McArdle's programme snippets, combined with leaden introductions, wouldn't have encouraged anyone to believe that they missed something fantastic - which is surely what Playback is all about. She may sing off-tune and talk too much about her husband and dogs, but Ruth in her trademark eccentric way knows how to gather even the slimmest pickings and make it all sound lively.
And there's far too much music. It's as cheap as chips and easy programming but RTÉ Radio 1 listeners have a right to expect more challenging content. Musaic, a nightly world music, whateveryou're- having-yourself programme, is a poorman's Mystery Train. It's already on its second presenter - neither of whom are able to match their self-consciously out-there playlist (Mahotella Queens from South Africa followed by Lefty Fritzell, anyone?) with interesting links that somehow make sense of it all.
Other evening offerings - and this, after all, is the time that hardcore radio fans tune in - included a concert by Karine Polwart (Monday) recorded live in Vicar Street (why?) - and To Your Humours Changing We Tune Our Supple Song (Wednesday), a five-part series on the world of Gilbert and Sullivan. It was well-produced and interesting, but surely it belongs on Lyric FM instead of hogging the prime-time slot on amidweek evening. Ryan Tubridy (The Tubridy Show, RTÉ - Radio 1, Monday to Friday) is the only big-name presenter who didn't stick to school holidays but, with the week he's had, he may have wished he'd stayed on the beach.

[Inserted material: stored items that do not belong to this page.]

Lemma offer_addresses_spec hostname scheduled records now gate queue :
  (scheduled <= max_candidates_per_rrset cfg)%nat ->
  ∃ jobs,
    waiting (offer_addresses hostname scheduled records now gate queue).2 = waiting queue ++ jobs ∧
    Forall (justified hostname records) jobs ∧
    (length jobs <= max_candidates_per_rrset cfg - scheduled)%nat ∧
    (jobs ≠ [] -> queue_is_enabled queue = true).
Proof.
  revert scheduled now gate queue. induction records as [|r records IH]; intros scheduled now gate queue Hs;
    cbn [offer_addresses].
  { exists []. rewrite app_nil_r. split_and!; try done. cbn. lia. }
  assert (∀ s g q, (s <= max_candidates_per_rrset cfg)%nat -> ∃ jobs,
    waiting (offer_addresses hostname s records (now ∘ S) g q).2 = waiting q ++ jobs ∧
    Forall (justified hostname (r :: records)) jobs ∧
    (length jobs <= max_candidates_per_rrset cfg - s)%nat ∧ (jobs ≠ [] -> queue_is_enabled q = true)) as Hrest.
  { intros s g q Hs'. destruct (IH s (now ∘ S) g q Hs') as (jobs & E & Hj & Hl & He).
    exists jobs. split_and!; try done. eapply Forall_impl; [exact Hj|].
    intros j (addr & r' & Hin & H). exists addr, r'. split; [by right|done]. }
  destruct (Nat.leb_spec (max_candidates_per_rrset cfg) scheduled) as [|Hlt].
  { exists []. rewrite app_nil_r. split_and!; try done. cbn. lia. }
  destruct (record_address r) as [addr|] eqn:Er; [|by apply Hrest].
  case_bool_decide as Hcl; [by apply Hrest|].
  destruct (allow gate (addr, 443, hostname) gate_window (now 0%nat)) as [[] g]; [|by apply Hrest].
  cbn [negb]. set (job := JobObserved _ _ _ _ _).
  destruct (Hrest (S scheduled) g (offer queue job).2 ltac:(lia)) as (jobs & E & Hj & Hl & He).
  assert (justified hostname (r :: records) job) as Hjob.
  { exists addr, r. split_and!; [left|done| |done]. by apply eq_None_not_Some. }
  destruct (offer_waiting queue job) as [Eo|[Eo Hen]]; rewrite Eo in E.
  - exists jobs. split_and!; [done|done|lia|]. intros Hne. specialize (He Hne).
    revert He. unfold offer, queue_is_enabled.
    destruct (pq_channel queue) eqn:Ec, (pq_enabled queue) eqn:Ee; cbn [negb snd]; rewrite ?Ec, ?Ee; done.
  - exists (job :: jobs). rewrite E, <- app_assoc. split_and!; [done|by constructor|cbn; lia|done].
Qed.

(** Nothing is probed without a reason: what a fresh answer adds to the queue are
    at most the configured number of jobs, each for a publicly routable address of
    that very answer and for port 443, and only when probing is on, the answer is a
    positive one for addresses, and the name has been seen to be an HTTPS service. *)
Theorem probes_need_a_reason st key (entry : CacheEntry Name) now :
  let st' := schedule_probes st key entry now in
  ∃ jobs,
    waiting (ps_queue st') = waiting (ps_queue st) ++ jobs ∧
    (length jobs <= max_candidates_per_rrset cfg)%nat ∧
    Forall (justified (key_name key) (answers (ent_message entry))) jobs ∧
    (jobs ≠ [] ->
     probe_enabled cfg = true ∧ queue_is_enabled (ps_queue st) = true ∧ ent_kind entry = Positive ∧
     (key_qtype key = RT_A ∨ key_qtype key = RT_AAAA) ∧
     is_web_service (ps_services st) (key_name key) = true) ∧
    (ps_services st' ≠ ps_services st ->
     is_service_binding (key_qtype key) = true ∧ answers (ent_message entry) ≠ [] ∧
     ps_services st' = note_https (ps_services st) (key_name key)).
Proof.
  intros st'. unfold st', schedule_probes. clear st'. destruct (negb (probe_enabled cfg)) eqn:Ep.
  { exists []. rewrite app_nil_r. cbn [orb]. split_and!; try done. cbn. lia. }
  apply negb_false_iff in Ep. rewrite Ep. cbn [orb].
  case_bool_decide as Hk; cbn [negb].
  2:{ exists []. rewrite app_nil_r. split_and!; try done. cbn. lia. }
  set (services := if _ && _ then _ else _). cbn [ps_gate ps_queue].
  assert (services ≠ ps_services st -> is_service_binding (key_qtype key) = true ∧
    answers (ent_message entry) ≠ [] ∧ services = note_https (ps_services st) (key_name key)) as Hserv.
  { unfold services. destruct (is_service_binding (key_qtype key)); [|done]. cbn [andb].
    case_bool_decide; done. }
  unfold rtype_eqb. destruct (bool_decide (key_qtype key = RT_A) || bool_decide (key_qtype key = RT_AAAA)) eqn:Et;
    cbn [negb].
  2:{ exists []. rewrite app_nil_r. split_and!; try done. cbn. lia. }
  apply orb_true_iff in Et. rewrite !bool_decide_eq_true in Et.
  destruct (is_web_service services (key_name key)) eqn:Ew; cbn [negb].
  2:{ exists []. rewrite app_nil_r. split_and!; try done. cbn. lia. }
  destruct (offer_addresses_spec (key_name key) 0 (answers (ent_message entry)) now (ps_gate st) (ps_queue st)
    ltac:(lia)) as (jobs & E & Hj & Hl & He).
  destruct (offer_addresses _ _ _ _ _ _) as [g q]. cbn [ps_queue snd ps_services] in *.
  exists jobs. split_and!; [done|lia|done| |done]. intros Hne. split_and!; try done; [by apply He|].
  assert (services = ps_services st) as <-; [|done].
  unfold services. destruct Et as [-> | ->]; done.
Qed.

End schedule.

(** ** Concrete offers *)

Section witnesses.
#[local] Existing Instance text_names.
#[local] Existing Instance ipnet_reference.
#[local] Instance offer_order : HashOrder OfferKey := {
  hash_iter A m := map_to_list m; hash_iter_perm A m := Permutation_refl _ }.

Definition web_answer : CacheEntry str :=
  mk_CacheEntry
    (mk_Message (mk_Metadata 1 MtResponse OpQuery false false true true false false NoError)
       [mk_Query (lit "www.example.com.") RT_A IN]
       [mk_Record (lit "www.example.com.") IN 300 (RD_A (ipv4 93 184 216 34)) PInsecure] [] [] None)
    0 1000 300 Positive Insecure (mk_AnswerSource (lit "one") Udp) 7 None 512.

Definition web_key : CacheKey :=
  mk_CacheKey (lit "www.example.com.") RT_A IN (mk_PolicyView (lit "default") None) (mk_ReqMode false false).

Definition known_service : ServiceClassifier := note_https (classifier_new 8) (lit "www.example.com").

(** A queue of one place that is taken. *)
Definition busy : ProbeState :=
  mk_ProbeState known_service ∅ (offer (queue_new 1 true) (JobCandidate (V4 (ipv4 104 16 0 1)) 443 1)).2.
(* ===== verification/SingleFlight.v ===== *)
(** * Request coalescing

    [src/cache/singleflight.rs].  A registry maps a key to the broadcast channel
    of the flight in progress.  The handles a caller holds (a [Leader], a
    [Follower]) are part of the state, and [publish] is two steps, because the
    shard is unlocked between the removal of the key and the send: any other
    caller may act in between.  A channel carries one value, the one its leader
    sends. *)

From S2P Require Import Prelude.
From S2P Require Import Names.

Inductive FlightError : Type :=
| LeaderGone
| Failed (reason : str)
| Transient (reason : str).

Definition is_cacheable (e : FlightError) : bool :=
  match e with Failed _ => true | _ => false end.

Section singleflight.
Context {K : Type} `{Countable K} {V : Type} (hash_one : K -> N).

Definition Shared : Type := result FlightError V.

(** A leader's handle: its key until it publishes, then the value on its way. *)
Inductive LeaderState : Type := Working (key : K) | Publishing (value : Shared).

Record SingleFlight : Type := mk_SingleFlight {
  shards : list (gmap K nat);
  max_inflight_per_shard : nat;
  next_channel : nat;
  leaders : gmap nat LeaderState;
  followers : list nat;
  sent : gmap nat Shared
}.

Inductive Join : Type := JoinLeader (tx : nat) | JoinFollower (rx : nat) | Saturated.

(** [usize::next_power_of_two]. *)
Definition next_power_of_two (n : nat) : nat := Nat.pow 2 (Nat.log2_up n).

Definition flights_new (n max_inflight : nat) : SingleFlight := {|
  shards := repeat ∅ (next_power_of_two (Nat.max n 1));
  max_inflight_per_shard := Nat.max max_inflight 1;
  next_channel := 0;
  leaders := ∅;
  followers := [];
  sent := ∅
|}.

Definition shard_index (w : SingleFlight) (key : K) : nat :=
  N.to_nat (N.land (hash_one key) (N.of_nat (length (shards w) - 1))).

Definition shard_of (w : SingleFlight) (key : K) : gmap K nat :=
  default ∅ (shards w !! shard_index w key).

Definition join (w : SingleFlight) (key : K) : Join * SingleFlight :=
  let idx := shard_index w key in
  let shard := shard_of w key in
  match shard !! key with
  | Some tx =>
      (JoinFollower tx,
       mk_SingleFlight (shards w) (max_inflight_per_shard w) (next_channel w) (leaders w)
         (tx :: followers w) (sent w))
  | None =>
      if (max_inflight_per_shard w <=? size shard)%nat then (Saturated, w)
      else
        let tx := next_channel w in
        (JoinLeader tx,
         mk_SingleFlight (<[idx := <[key := tx]> shard]> (shards w)) (max_inflight_per_shard w)
           (S tx) (<[tx := Working key]> (leaders w)) (followers w) (sent w))
  end.

Definition remove (w : SingleFlight) (key : K) : list (gmap K nat) :=
  <[shard_index w key := delete key (shard_of w key)]> (shards w).

Definition inflight (w : SingleFlight) : nat := sum_list (map size (shards w)).

(** [publish] up to the unlock: nothing happens the second time. *)
Definition publish_remove (w : SingleFlight) (tx : nat) (value : Shared) : SingleFlight :=
  match leaders w !! tx with
  | Some (Working key) =>
      mk_SingleFlight (remove w key) (max_inflight_per_shard w) (next_channel w)
        (<[tx := Publishing value]> (leaders w)) (followers w) (sent w)
  | _ => w
  end.

(** The send. *)
Definition publish_send (w : SingleFlight) (tx : nat) : SingleFlight :=
  match leaders w !! tx with
  | Some (Publishing value) =>
      mk_SingleFlight (shards w) (max_inflight_per_shard w) (next_channel w)
        (delete tx (leaders w)) (followers w) (<[tx := value]> (sent w))
  | _ => w
  end.

Definition complete (w : SingleFlight) (tx : nat) (value : V) := publish_remove w tx (Ok value).
Definition fail (w : SingleFlight) (tx : nat) (reason : str) :=
  publish_remove w tx (Err (Failed reason)).
Definition fail_uncacheable (w : SingleFlight) (tx : nat) (reason : str) :=
  publish_remove w tx (Err (Transient reason)).
Definition drop_leader (w : SingleFlight) (tx : nat) := publish_remove w tx (Err LeaderGone).
(* ===== verification/Health.v ===== *)
(** * Route health and circuit breaking

    [src/upstream/health.rs]: the decayed counters and latency ring of one route
    (a server, a transport and a remote address), its circuit breaker, and the
    score and hedge delay the scheduler reads.  A sequence of calls is a list of
    [HealthEvent]s; the reservations handed out by [begin_attempt] and not yet
    released are counted beside the state. *)

From S2P Require Import Prelude.
From S2P Require Import Floats.
From S2P Require Import Config.
From S2P Require Import Util.

Definition WINDOW : nat := 32.
Definition HALF_LIFE : Duration := from_secs 120.

Inductive CircuitState : Set := Closed | Suspect | Open | HalfOpen.

#[global] Instance CircuitState_eq_dec : EqDecision CircuitState.
Proof. solve_decision. Defined.

Inductive AttemptOutcome : Set :=
| Success | Timeout_ | ServerFailure | Malformed | TransportError.

Definition is_failure (o : AttemptOutcome) : bool :=
  match o with Success => false | _ => true end.

Record RouteHealth : Type := mk_RouteHealth {
  h_success : f64;
  h_timeout : f64;
  h_server_failure : f64;
  h_malformed : f64;
  h_transport_error : f64;
  h_ewma_ms : f64;
  h_jitter_ms : f64;
  h_window : list f32;
  h_window_len : nat;
  h_window_pos : nat;
  h_connect_cost_ms : f64;
  h_consecutive_failures : Z;
  h_samples : Z;
  h_last_update : option Instant;
  h_last_success : option Instant;
  h_circuit : CircuitState;
  h_circuit_changed_at : option Instant;
  h_half_open_successes : Z;
  h_half_open_inflight : Z
}.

It started last Friday in an interview with TV presenter Anna Nolan when Tubridy rubbished in his harrumphy way the need for Gay Pride marches and suggested that everything is just grand for gay people. On foot of an outraged response - gruelling tales of gay-bashing and discrimination - he spent much of the week backpedalling furiously, pompously talking about being "delighted to provide a platform" for the subject and talking up what he called the "great debate" on Wednesday, where mainly gay and lesbian activists were in studio for a discussion.
It wasn't a "debate" and it wasn't "great" but I'd be interested to hear any of the people in that studio in a more considered programme. As if commenting on something that could validly be put to a vote, Tubridy talked about the e-mail response from listeners - "it was 75-25 yesterday but now it's reached 50-50 pro-homosexuality sort of thing". Later, the mother of a gay woman chided him during the studio discussion. "It isn't about percentages," she said.
Tubridy's so used to his role of being the lite entertainment turn between Morning Ireland and Pat Kenny that throughout the week several meaty subjects seemed to push him outside his comfort zone.
He seems happiest introducing the dog-eared playlist made up almost exclusively of songs from the last century - and two hours of that is far too long.